Do you happen to recall the difference in size for the Chopper's gang and the raiders? I'm having a hard time figuring these numbers adding up to that sort of dynamism. In my experience, its rare that a single source of NPCs threatens the full player group together without having a significant advantage. In this case, it sounds like bait got the gang into play, and the charge got the chopper downed because... he lead from the front rather then use his hard to send his gang instead with the exact same numbers...

Re: 2nd Edition and Seize by Force (and similar moves)
« Reply #89 on: March 03, 2017, 03:37:56 PM »
Vincent,

Thanks! Great example.

I have little doubt that the new formulation of battle moves is helping with that kind of situation - there are a variety of ways to set up and interact with a battle situation, which is really nice. (I won't comment on Ebok's questions, although I wonder the same, because my games have seen almost no gang-on-gang battles.)

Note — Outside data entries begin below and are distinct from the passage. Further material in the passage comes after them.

(* ===== verification/SessionEcho.v ===== *)
(** * A session full of echo handlers

    The server program: a session whose request handler is [echo] (echo_handler.cpp).
    Every request nghttp2 completes spawns [handle_request] on its stream, which runs
    the handler; any number of handlers take turns, interleaved with nghttp2's callbacks
    and pulls, with the loops and with the end of run().  What is shown of one handler
    on one stream (EchoStream, EchoLive) holds of each of them. *)

From S2P Require Import Prelude Capy Nghttp2 Charconv Stream StreamRead StreamWrite StreamSys StreamProps.
From S2P Require Import Session SessionSys SessionProps SessionHeaders Messages Composed Echo.
From S2P Require Import EchoStream EchoLive EchoSafe.

Section SessionEcho.
Context {C : CapyOps} {G : NgConsts} {W : CapyWrite}.
Context (buffer : buffer_param).

(** ** State *)

(** A handler under way: the request it was called with, where it stands. *)
Record htask := mkHtask { ht_request : Request; ht_echo : echo_state; ht_doing : doing }.

Record hsess := mkHsess { sess : Session; tasks : gmap addr htask }.

Definition hsess_new : hsess := mkHsess (Session_new server true) ∅.

Definition etask_of (k : htask) (y : sys) : etask := mkEtask (ht_echo k) (ht_doing k) y.
Definition htask_of (rq : Request) (t : etask) : htask := mkHtask rq (handler t) (at_op t).

(** ** Turns *)

Inductive hev :=
| HCall (e : xev)                 (* nghttp2, the loops, the end of run() *)
| HStart (a : addr)               (* the task spawned for the stream at [a] starts *)
| HTask (a : addr) (e : eev).     (* a turn of its handler *)

(** What is not a turn of a handler.  nghttp2 delivers no DATA after END_STREAM. *)
Definition outside (e : xev) (x : Session) : bool :=
  match e with
  | XDataChunk id _ =>
      match find_stream id x with
      | Some a => match heap x !! a with Some y => negb (read_eof_ (st y)) | None => true end
      | None => true
      end
  | XTurn _ (EProduce _) => true
  | XTurn _ _ | XSubmitRequest _ _ _ _ | XSubmitResponse _ _ _ _ => false
  | _ => true
  end.

(** What a turn of the handler does to its stream, ... *)
Definition turn_of (e : eev) (t : etask) : option sev :=
  match e, at_op t with
  | VRead, _ => Some (ERead buffer)
  | VReadWake w, _ => Some (EReadWake w)
  | VTurn, ABody (WAt (WCall bufs fin _)) => Some (EWrite (array_of bufs) fin)
  | VWake w, _ => Some (EWriteWake w)
  | _, _ => None
  end.

(** ... and to the session. *)
Definition event_of (a : addr) (e : eev) (t : etask) : option xev :=
  match e with
  | VSubmit rv => Some (XSubmitResponse a 200 (submit_headers (response (handler t)) []) rv)
  | _ => XTurn a <$> turn_of e t
  end.

Definition opt_xstep (e : option xev) (x : Session) : option Session :=
  match e with Some e => xstep e x | None => Some x end.

Definition hstep (e : hev) (h : hsess) : option hsess :=
  let x := sess h in
  match e with
  | HCall e =>
      if outside e x
      then match xstep e x with Some x' => Some (mkHsess x' (tasks h)) | None => None end
      else None
  | HStart a =>
      if bool_decide (a ∈ spawned x) && bool_decide (tasks h !! a = None) then
        match heap x !! a, handle_request a 0 x with
        | Some y, Some (HandlerCalled rq r, x') =>
            Some (mkHsess x' (<[a := htask_of rq (enter (echo rq r) y)]> (tasks h)))
        | _, _ => None
        end
      else None
  | HTask _ (VEnv _) => None
  | HTask a e =>
      match tasks h !! a, heap x !! a with
      | Some k, Some y =>
          match estep buffer e (etask_of k y), opt_xstep (event_of a e (etask_of k y)) x with
          | Some t', Some x' => Some (mkHsess x' (<[a := htask_of (ht_request k) t']> (tasks h)))
          | _, _ => None
          end
      | _, _ => None
      end
  end.

(** Reachable states, with the body bytes routed to each stream. *)
Inductive hreach : list hev -> (addr -> bytes) -> hsess -> Prop :=
| hreach_new : hreach [] (fun _ => []) hsess_new
| hreach_step evs r h e h' :
    hreach evs r h -> hstep e h = Some h' ->
    hreach (evs ++ [e])
      (fun a => r a ++ match e with HCall e => routed e (sess h) a | _ => [] end) h'.

Fixpoint hrun (evs : list hev) (h : hsess) : option hsess :=
  match evs with
  | [] => Some h
  | e :: evs => match hstep e h with Some h => hrun evs h | None => None end
  end.

(** The same, with the routed bytes. *)
Fixpoint htrace (evs : list hev) (r : addr -> bytes) (h : hsess) : option ((addr -> bytes) * hsess) :=
  match evs with
  | [] => Some (r, h)
  | e :: evs =>
      match hstep e h with
      | Some h' => htrace evs (fun a => r a ++ match e with HCall e => routed e (sess h) a | _ => [] end) h'
      | None => None
      end
  end.

Lemma htrace_reach evs0 evs r0 h0 r h :
  hreach evs0 r0 h0 -> htrace evs r0 h0 = Some (r, h) -> hreach (evs0 ++ evs) r h.
Proof.
  revert evs0 r0 h0; induction evs as [|e evs IH]; intros evs0 r0 h0 Hr H; simpl in H.
  - injection H as <- <-. by rewrite app_nil_r.
  - destruct (hstep e h0) as [h1|] eqn:E; [|done].
    replace (evs0 ++ e :: evs) with ((evs0 ++ [e]) ++ evs) by by rewrite <-app_assoc.
    eapply IH; [by apply hreach_step | exact H].
Qed.

(** The turns of handlers are among those [ok] allows. *)
Definition hallowed (ok : eev -> bool) (e : hev) : bool :=
  match e with HTask _ e => ok e | _ => true end.

(** No wait of a handler is cancelled. *)
Definition hcalm : hev -> bool := hallowed calm.

End SessionEcho.

(** ** Callbacks as turns of the streams *)

Section Callbacks.
Context {C : CapyOps} {G : NgConsts} {W : CapyWrite}.
Context (buffer : buffer_param).

(** [y] becomes [y'] by turns of others that bring in [d], whoever waits on it. *)
Definition env_evolves (y y' : sys) (d : bytes) : Prop :=
  exists es, data_of es = d /\
    forall s w, erun buffer (map VEnv es) (mkEtask s w y) = Some (mkEtask s w y').

Lemma env_refl y : env_evolves y y [].
Proof. by exists []. Qed.

Lemma env_trans y1 y2 y3 d d' :
  env_evolves y1 y2 d -> env_evolves y2 y3 d' -> env_evolves y1 y3 (d ++ d').
Proof.
  intros (es & <- & H) (es' & <- & H'). exists (es ++ es'). unfold data_of.
  split; [by rewrite map_app, concat_app|]. intros s w. by rewrite map_app, erun_app, H.
Qed.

What I'm missing, though, is how the miss clause of the Seize by Force move played a role in all of that. Did the lack of open-endedness, or its more forgiving nature, or something else, somehow help that situation play out as you describe?

I can certainly see how the variety of moves help to lead *into* the battle nicely, but I'm less sure about how the less open-ended miss result changes the dynamic of play. That's what I was hoping to get out of this thread in the first place!